Charlie Brown’s depression—the pain of which manifests itself here not only as harmless lament but, unfortunately, too, as passive-aggressive taunting of Violet and Pigpen—is really about Charlie Brown. Though he views himself as a put-upon victim, Lucy never yanks the football away in this particular episode; instead, she invites him to direct the school’s Christmas play in order to cheer him up and get him more involved in the holiday season. It’s his classmates, not he, who apply the tenderness that regenerates the sad plant selected by Charlie Brown for the pageant; the love they spread over it is an expression of their love of him, or at least of their charity.
Still, he is probably doomed. If anyone can help him, it’s perhaps not earnest Linus but Charlie Brown’s dog, Snoopy, who embraces life in a spirit of mischief, irony, and imagination.
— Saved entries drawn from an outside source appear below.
(** * A shallow embedding of [ligpy/analysis_tools.py]

    The module post-processes the output of the DDASAC ODE solver.  This
    development embeds [load_results], [read_results_files],
    [tar_elem_analysis], [C_fun_gen], [lump_species] and the moisture part of
    [generate_report], and proves the properties of its specification.

    Modelling conventions.
    - Numbers are exact rationals [Q]; numpy's float division is [fdiv], which
      returns NaN or an infinity when the divisor is zero, as numpy does (it
      only warns, it does not raise).
    - A numpy array of shape (n,) or (n,1) is a [list Q]; a matrix is a list of
      rows.  Python indexing (negative indices wrap) is [py_index].
    - A Python dict is a stdpp [gmap]; building it from a sequence of pairs,
      later pairs overwriting earlier ones, is [py_dict].
    - Exceptions are the constructors of [exn]; effects (opening files and
      printing) are recorded in a log.  A computation of type [M A] returns the
      log together with either the exception raised or the value. *)

From Stdlib Require Import QArith String Ascii.
From stdpp Require Import base list gmap strings sorting.

Open Scope Q_scope.

(* ------------------------------------------------------------------ *)
(** ** Python and numpy primitives *)

Inductive exn :=
| ValueError (msg : string)
| IOError (msg : string)
| IndexError
| KeyError (key : string)
| UnpicklingError
| EOFError.

(** Observable effects: a file opened, a line printed. *)
Inductive event :=
| EOpen (path : string)
| EPrint (msg : string).

Definition M (A : Type) : Type := (list event * (exn + A))%type.

Definition ret {A} (a : A) : M A := ([], inr a).
Definition raise {A} (e : exn) : M A := ([], inl e).
Definition bind {A B} (m : M A) (f : A -> M B) : M B :=
  match m with
  | (l, inl e) => (l, inl e)
  | (l, inr a) => let (l', r) := f a in (l ++ l', r)
  end.
Definition print (msg : string) : M unit := ([EPrint msg], inr tt).

Global Instance M_ret : MRet M := @ret.
Global Instance M_bind : MBind M := fun A B f m => bind m f.

(** [try: c except IOError: h] *)
Definition try_io {A} (c : M A) (h : M A) : M A :=
  match c with
  | (l, inl (IOError _)) => let (l', r) := h in (l ++ l', r)
  | r => r
  end.

Definition of_option {A} (e : exn) (o : option A) : M A :=
  match o with Some a => ret a | None => raise e end.

(** Python's [l[i]] on a list, with negative indices counted from the end;
    [None] (Python's [IndexError]) out of range on either side. *)
Definition py_index {A} (l : list A) (i : Z) : option A :=
  if (i <? 0)%Z then
    if (Z.of_nat (length l) + i <? 0)%Z then None
    else l !! Z.to_nat (Z.of_nat (length l) + i)%Z
  else l !! Z.to_nat i.
(** ** Masks and index arrays *)

(** [np.where(m)[0]] *)
Definition np_where (m : list bool) : list nat :=
  filter (λ i, m !! i = Some true) (seq 0 (length m)).

(** [m.sum()] *)
Definition mask_sum (m : list bool) : Z := Z.of_nat (length (np_where m)).

(** [m1 & m2] *)
Definition mask_and (m1 m2 : list bool) : list bool := zip_with andb m1 m2.

(** [m1 | m2] *)
Definition mask_or (m1 m2 : list bool) : list bool := zip_with orb m1 m2.

(** [l[idx]] for an index array [idx] within bounds. *)
Definition take_at {A} `{Inhabited A} (l : list A) (idx : list nat) : list A :=
  (λ i, l !!! i) <$> idx.

(** [l[m]] for a mask [m] over a list aligned with it. *)
Definition compress {A} (m : list bool) (l : list A) : list A :=
  omap (λ bx : bool * A, if bx.1 then Some bx.2 else None) (zip m l).

(** [l[idx] = g(i, l[i])] for an index array without repetition. *)
Definition set_at {A} (idx : list nat) (g : nat → A → A) (l : list A) : list A :=
  imap (λ i a, if decide (i ∈ idx) then g i a else a) l.

(** [l[m] = v] for a mask [m]. *)
Definition mask_assign {A} (m : list bool) (v : A) (l : list A) : list A :=
  imap (λ i a, if decide (m !! i = Some true) then v else a) l.

(** [l.min()] and [l.max()]: no value on an empty array. *)
Definition np_min (l : list Z) : option Z :=
  match l with [] => None | v :: l' => Some (foldl Z.min v l') end.

Definition np_max (l : list Z) : option Z :=
  match l with [] => None | v :: l' => Some (foldl Z.max v l') end.

(** [range(a, b)] *)
Definition py_range (a b : Z) : list Z := seqZ a (b - a).

(** ** Outcomes of a method that can raise *)

Inductive exn : Set :=
| EmptyReduction   (* ValueError: zero-size array to reduction operation *)
| ZeroStep         (* np.arange with a step of zero *)
| UndefinedCast.   (* nan, inf or an out-of-range float converted to int16 *)

Inductive outcome (A : Type) : Type :=
| Ok (a : A)
| Error (e : exn).
Arguments Ok {A} a.
Arguments Error {A} e.

Definition obind {A B} (m : outcome A) (k : A → outcome B) : outcome B :=
  match m with Ok a => k a | Error e => Error e end.

Notation "'do' x <- m ; k" := (obind m (λ x, k))
  (at level 10, x name, m at level 100, k at level 200).

Definition of_option {A} (e : exn) (o : option A) : outcome A :=
  match o with Some a => Ok a | None => Error e end.

(** [np.arange(start, stop, step)] on floats: [ceil((stop - start) / step)]
    values [start + k * step]. *)
Definition np_arange (start stop step : Q) : outcome (list Q) :=
  if Qeq_bool step 0 then Error ZeroStep
  else Ok ((λ k : nat, start + inject_Z (Z.of_nat k) * step)%Q
             <$> seq 0 (Z.to_nat (Qceiling ((stop - start) / step)))).

(** ** Configuration and frame *)

Record Config : Type := {
  max_theta : Q;
  theta_grid_size : Q;
  min_dist : Q;
  dist_grid_size : Q;
  n_dist_grids : Z;
  n_angular_grids : Z;
  dz_local : Q;
  dz_global : Q;
  max_slope : Q;
  min_grd_pts : Z;
  min_samples : Z;
  base_h_cut : Q;
  h_max_cut : Q;
  h_grid_size : Q;
  lidar_height : Q
}.
(** ** The specification's example *)

Lemma example_tree_nodes `{PyFloat} (now : datetime) (s1 s2 s3 : string)
    (t1 t2 t3 : datetime) :
  parse_date (Some s1) = Ok (Some t1) →
  parse_date (Some s2) = Ok (Some t2) →
  parse_date (Some s3) = Ok (Some t3) →
  parse_nodes now (example_tree s1 s2 s3) = Ok [node_A t1; node_B t2 t3].
Proof.
  intros H1 H2 H3. unfold parse_nodes, example_tree, text_node. simpl children.
  unfold render_nodes. rewrite !render_node_eq. simpl get.
  rewrite H1, H2, H3. reflexivity.
Qed.

Lemma example_times (t1 t2 t3 : datetime) :
  (t1 < t2)%Z → (t2 < t3)%Z →
  times [node_A t1; node_B t2 t3] = [(t1, 0); (t1, 0); (t2, 1); (t3, 1)].
Proof.
  intros H12 H23. unfold times.
  change (events [node_A t1; node_B t2 t3])
    with [(t1, 0); (t1, 0); (t2, 1); (t3, 1)].
  apply merge_sort_sorted.
  repeat constructor; unfold event_le; simpl; lia.
Qed.

(** C1, as the code has it.  The two events of B are adjacent in the
    sorted list and form one run, so the example yields two entries: one
    for A at [t1], and one for B at [t3] with the empty description, whose
    document has the headers of A and B and the text of B, in this
    order. *)
Theorem example_yields_two_entries `{PyFloat} (now : datetime)
    (s1 s2 s3 : string) (t1 t2 t3 : datetime) :
  parse_date (Some s1) = Ok (Some t1) →
  parse_date (Some s2) = Ok (Some t2) →
  parse_date (Some s3) = Ok (Some t3) →
  (t1 < t2)%Z → (t2 < t3)%Z →
  ∃ e1 e2 seen1 seen2 ls2,
    get_documents_by_time now (example_tree s1 s2 s3)
      = Ok [(e1, seen1); (e2, seen2)] ∧
    time e1 = t1 ∧ node e1 = node_A t1 ∧
    time e2 = t3 ∧ node e2 = node_B t2 t3 ∧
    description e2 = EmptyString ∧
    rendered (e2, seen2) = Ok ls2 ∧
    ["* A" +:+ nl; "* B" +:+ nl; "world" +:+ nl] `sublist_of` ls2.
Proof.
  intros H1 H2 H3 H12 H23.
  assert (documents_by_time [node_A t1; node_B t2 t3] =
          traverse (entry_of [node_A t1; node_B t2 t3])
            (scan [(t1, 0); (t1, 0); (t2, 1); (t3, 1)] t1 0 (incr 0 ∅)))
    as Hscan.
  { unfold documents_by_time. by rewrite (example_times t1 t2 t3 H12 H23). }
  eexists _, _, _, _, _. split.
  { apply get_documents_by_time_Ok. eexists. split.
    - by apply example_tree_nodes.
    - rewrite Hscan. reflexivity. }
  repeat split; try reflexivity.
Qed.

Lemma example_yields_two_entries_witness :
  ∃ e1 e2 seen1 seen2 ls2,
    get_documents_by_time (H := numeral_float) 100 (example_tree "1" "2" "3")
      = Ok [(e1, seen1); (e2, seen2)] ∧
    time e1 = 1%Z ∧ node e1 = node_A 1 ∧
    time e2 = 3%Z ∧ node e2 = node_B 2 3 ∧
    description e2 = EmptyString ∧
    rendered (e2, seen2) = Ok ls2 ∧
    ["* A" +:+ nl; "* B" +:+ nl; "world" +:+ nl] `sublist_of` ls2.
Proof.
  apply (example_yields_two_entries (H := numeral_float) 100 "1" "2" "3"
           1 2 3); [reflexivity | reflexivity | reflexivity | lia | lia].
Defined.

(** C1 fails as stated: at the times 1, 2 and 3 the example yields two
    entries, not the three expected ones; the first has the description
    [section: ] and a document without the text of A. *)
Lemma example_not_three_entries :
  get_documents_by_time (H := numeral_float) 100 (example_tree "1" "2" "3")
    = Ok example_entries ∧
  summary <$> example_entries =
    [ (1%Z, Some "A", "section: ", Ok ("* A" +:+ nl +:+ "* B" +:+ nl));
      (3%Z, Some "B", EmptyString,
       Ok ("* A" +:+ nl +:+ "* B" +:+ nl +:+ "world" +:+ nl)) ] ∧
  summary <$> example_entries ≠ expected_summaries.
Proof.
  split; [reflexivity|]. split; [reflexivity|].
  intros Heq. apply (f_equal length) in Heq. vm_compute in Heq.
  discriminate Heq.
Qed.

(** Read after the generator is exhausted, every entry of the example shows
    the last document. *)
Lemma example_rendered_after :
  (λ es : Entry * Counter, rendered_after example_entries es.1)
    <$> example_entries =
  [ Ok ["* A" +:+ nl; "* B" +:+ nl; "world" +:+ nl];
    Ok ["* A" +:+ nl; "* B" +:+ nl; "world" +:+ nl] ].
Proof. reflexivity. Qed.

(** ** The first event is counted twice, for every tree *)

Lemma tally_count (evs : list event) (seen : Counter) (k : nat) :
  count (tally evs seen) k = count seen k + events_of_node k evs.
Proof.
  unfold events_of_node. revert seen.
  induction evs as [|[t i] evs IH]; intros seen; simpl; [lia|].
  rewrite IH, filter_cons. simpl. case_decide as Hi.
  - subst. rewrite count_incr_eq. simpl. lia.
  - by rewrite count_incr_ne.
Qed.

Lemma events_of_node_offset (j k : nat) (nodes : list Node) :
  events_of_node k
    (imap (λ i n, (j + i, n)) nodes ≫=
       λ '(i, n), [(created n, i); (modified n, i)]) =
  if decide (j ≤ k < j + length nodes) then 2 else 0.
Proof.
  unfold events_of_node. revert j.
  induction nodes as [|n nodes IH]; intros j.
  - simpl. case_decide; [lia|done].
  - rewrite imap_cons, bind_cons, filter_app, length_app.
    rewrite (imap_ext _ (λ i n, (S j + i, n))) by (intros; simpl; f_equal; lia).
    rewrite IH. simpl length at 2. rewrite !filter_cons, filter_nil. simpl.
    repeat case_decide; simpl; lia.
Qed.

(** Every node has two events in the sorted list. *)
Lemma events_of_node_times (nodes : list Node) (k : nat) :
  k < length nodes → events_of_node k (times nodes) = 2.
Proof.
  intros Hk. unfold events_of_node. rewrite times_Permutation.
  pose proof (events_of_node_offset 0 k nodes) as Hoff.
  unfold events_of_node in Hoff. unfold events, enumerate.
  rewrite decide_True in Hoff by lia. exact Hoff.
Qed.

(** For every tree with a node, the node of the first event has the count 3
    when the scan ends: once for [seen[last_id] += 1] and twice in the
    loop. *)
Lemma first_node_counted_three (n : Node) (ns : list Node) :
  ∃ t0 id0 evs entries,
    times (n :: ns) = (t0, id0) :: evs ∧
    documents_by_time (n :: ns) = Ok entries ∧
    count (final_seen entries) id0 = 3.
Proof.
  destruct (documents_by_time_total n ns) as [entries Hentries].
  destruct (entries_seen _ _ Hentries) as ([t0 id0] & evs & Htimes & _ & Hfinal).
  exists t0, id0, evs, entries. split; [done|]. split; [done|].
  rewrite Hfinal, tally_count, count_incr_eq, <- Htimes. simpl snd.
  rewrite events_of_node_times; [done|].
  pose proof (times_ids_below (n :: ns)) as Hids. rewrite Htimes in Hids.
  by apply Forall_cons in Hids as [? _].
Qed.
(** * Fellegi-Sunter record linkage: a shallow embedding of record_linkage.py

    The development follows the Python module function by function:
    [tuple_probs] (frequency estimation), [rank_tuples], [sort_by_cum_pr]
    and [create_sets] (ranking and partition of the comparison patterns) and
    the classification loop of [find_matches].

    Modelling conventions.
    - A comparison category is one of the three strings the module
      enumerates (low, medium, high); a comparison tuple is a triple.
    - A Python [dict] keyed by tuples is an association list in insertion
      order: iteration order matters to [create_sets].  A Python [set] of
      tuples is a [gset].
    - A Python [float] is the rational number it denotes.  The rounding of
      a binary64 operation is the function [fl], applied to the exact
      result; it is a parameter, and every theorem says what it needs of it.
      [binary64] is the rounding to nearest of IEEE 754 and serves where a
      concrete instance is needed.
    - Exceptions are explicit: a function that can raise returns a [result].
    - [np.argsort], [jellyfish.jaro_winkler] and [util.get_jw_category] are
      not part of the module; they are parameters.  [np_argsort] is the
      stable ascending argsort (what numpy's insertion sort does on short
      arrays) and serves where a concrete instance is needed. *)

From Stdlib Require Import QArith Qabs Qround Qpower Lqa.
From stdpp Require Import gmap strings list sorting.

(** ** Categories, tuples and the full domain *)

Inductive category := low | medium | high.

#[global] Instance category_eq_dec : EqDecision category.
Proof. solve_decision. Defined.

Definition category_to_nat (c : category) : nat :=
  match c with low => 0 | medium => 1 | high => 2 end.

Definition category_of_nat (n : nat) : option category :=
  match n with 0 => Some low | 1 => Some medium | 2 => Some high | _ => None end.

#[global] Instance category_countable : Countable category.
Proof.
  apply (inj_countable category_to_nat category_of_nat). by intros [].
Defined.

Definition pattern : Type := category * category * category.

(** [categories = ["low", "medium", "high"]] *)
Definition categories : list category := [low; medium; high].

(** The 27 tuples, in the order of the three nested loops of [tuple_probs]. *)
Definition domain : list pattern :=
  cat_1 ← categories; cat_2 ← categories; cat_3 ← categories;
  [(cat_1, cat_2, cat_3)].

Definition domain_set : gset pattern := list_to_set domain.

(** ** Exceptions *)

Inductive exn := KeyError | IndexError | ZeroDivisionError | OverflowError.

(** The Python class name of an exception. *)
Definition exn_name (e : exn) : string :=
  match e with
  | KeyError => "KeyError"
  | IndexError => "IndexError"
  | ZeroDivisionError => "ZeroDivisionError"
  | OverflowError => "OverflowError"
  end.

Inductive result (A : Type) : Type :=
  | Ok (a : A)
  | Raise (e : exn).
Arguments Ok {A} a.
Arguments Raise {A} e.

Definition bind {A B : Type} (r : result A) (k : A → result B) : result B :=
  match r with
  | Ok a => k a
  | Raise e => Raise e
  end.

Notation "x <- r ;; k" := (bind r (λ x, k))
  (at level 100, r at next level, right associativity).

(** A [for] loop whose body may raise. *)
Fixpoint foldM {A B : Type} (f : A → B → result A) (l : list B) (a : A)
    : result A :=
  match l with
  | [] => Ok a
  | x :: l' => a' <- f a x ;; foldM f l' a'
  end.

(** ** Dictionaries keyed by tuples *)

Abbreviation dict V := (list (pattern * V)).

Definition keys {V : Type} (d : dict V) : list pattern := d.*1.
Definition values {V : Type} (d : dict V) : list V := d.*2.

Fixpoint dict_lookup {V : Type} (d : dict V) (k : pattern) : option V :=
  match d with
  | [] => None
  | (k', v) :: d' => if decide (k' = k) then Some v else dict_lookup d' k
  end.

(** [d[k]] *)
Definition dict_get {V : Type} (d : dict V) (k : pattern) : result V :=
  match dict_lookup d k with
  | Some v => Ok v
  | None => Raise KeyError
  end.

(** [d[k] = v]: an existing key keeps its position, a new key goes last. *)
Fixpoint dict_set {V : Type} (d : dict V) (k : pattern) (v : V) : dict V :=
  match d with
  | [] => [(k, v)]
  | (k', v') :: d' =>
      if decide (k' = k) then (k, v) :: d' else (k', v') :: dict_set d' k v
  end.

(** [l[i]] for a list and a non-negative index. *)
Definition list_get {A : Type} (l : list A) (i : nat) : result A :=
  match l !! i with
  | Some x => Ok x
  | None => Raise IndexError
  end.

(** ** Floating-point operations *)

Section Float.
Variable fl : Q → Q.

Definition fadd (a b : Q) : Q := fl (a + b).
Definition fdiv (a b : Q) : Q := fl (a / b).

(** [a / b] on Python integers. *)
Definition truediv (a b : Z) : result Q :=
  if (b =? 0)%Z then Raise ZeroDivisionError
  else Ok (fl (inject_Z a / inject_Z b)).
End Float.

Definition Qlt_bool (a b : Q) : bool := negb (Qle_bool b a).

(** Unit roundoff and smallest subnormal step of binary64. *)
Definition eps64 : Q := 1 # (2 ^ 53).
Definition eta64 : Q := 1 # (2 ^ 1075).

(** ** Frequency estimation: [tuple_probs] *)

Record pair_row := mk_pair_row {
  rest_z : string; city_z : string; address_z : string;
  rest_f : string; city_f : string; address_f : string
}.

(** The three nested loops [counts[(cat_1, cat_2, cat_3)] = 0]. *)
Definition init_counts : dict Z :=
  foldl (λ counts cat_1,
    foldl (λ counts cat_2,
      foldl (λ counts cat_3, dict_set counts (cat_1, cat_2, cat_3) 0%Z)
        counts categories)
      counts categories)
    [] categories.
“A Charlie Brown Christmas” was the first of what would become a series of increasingly less necessary “Peanuts” holiday specials—Halloween, Thanksgiving, Valentine’s Day—whose second installment, “It’s the Great Pumpkin, Charlie Brown,” self-consciously reflects (through Linus’s attempt to create an October analog for Santa Claus in the Great Pumpkin) upon the absence of a coherent Halloween mythology around which to build a holiday special. It’s kind of a classic, too, but really only Christmastime can be sad enough to match the sadness of Charlie Brown.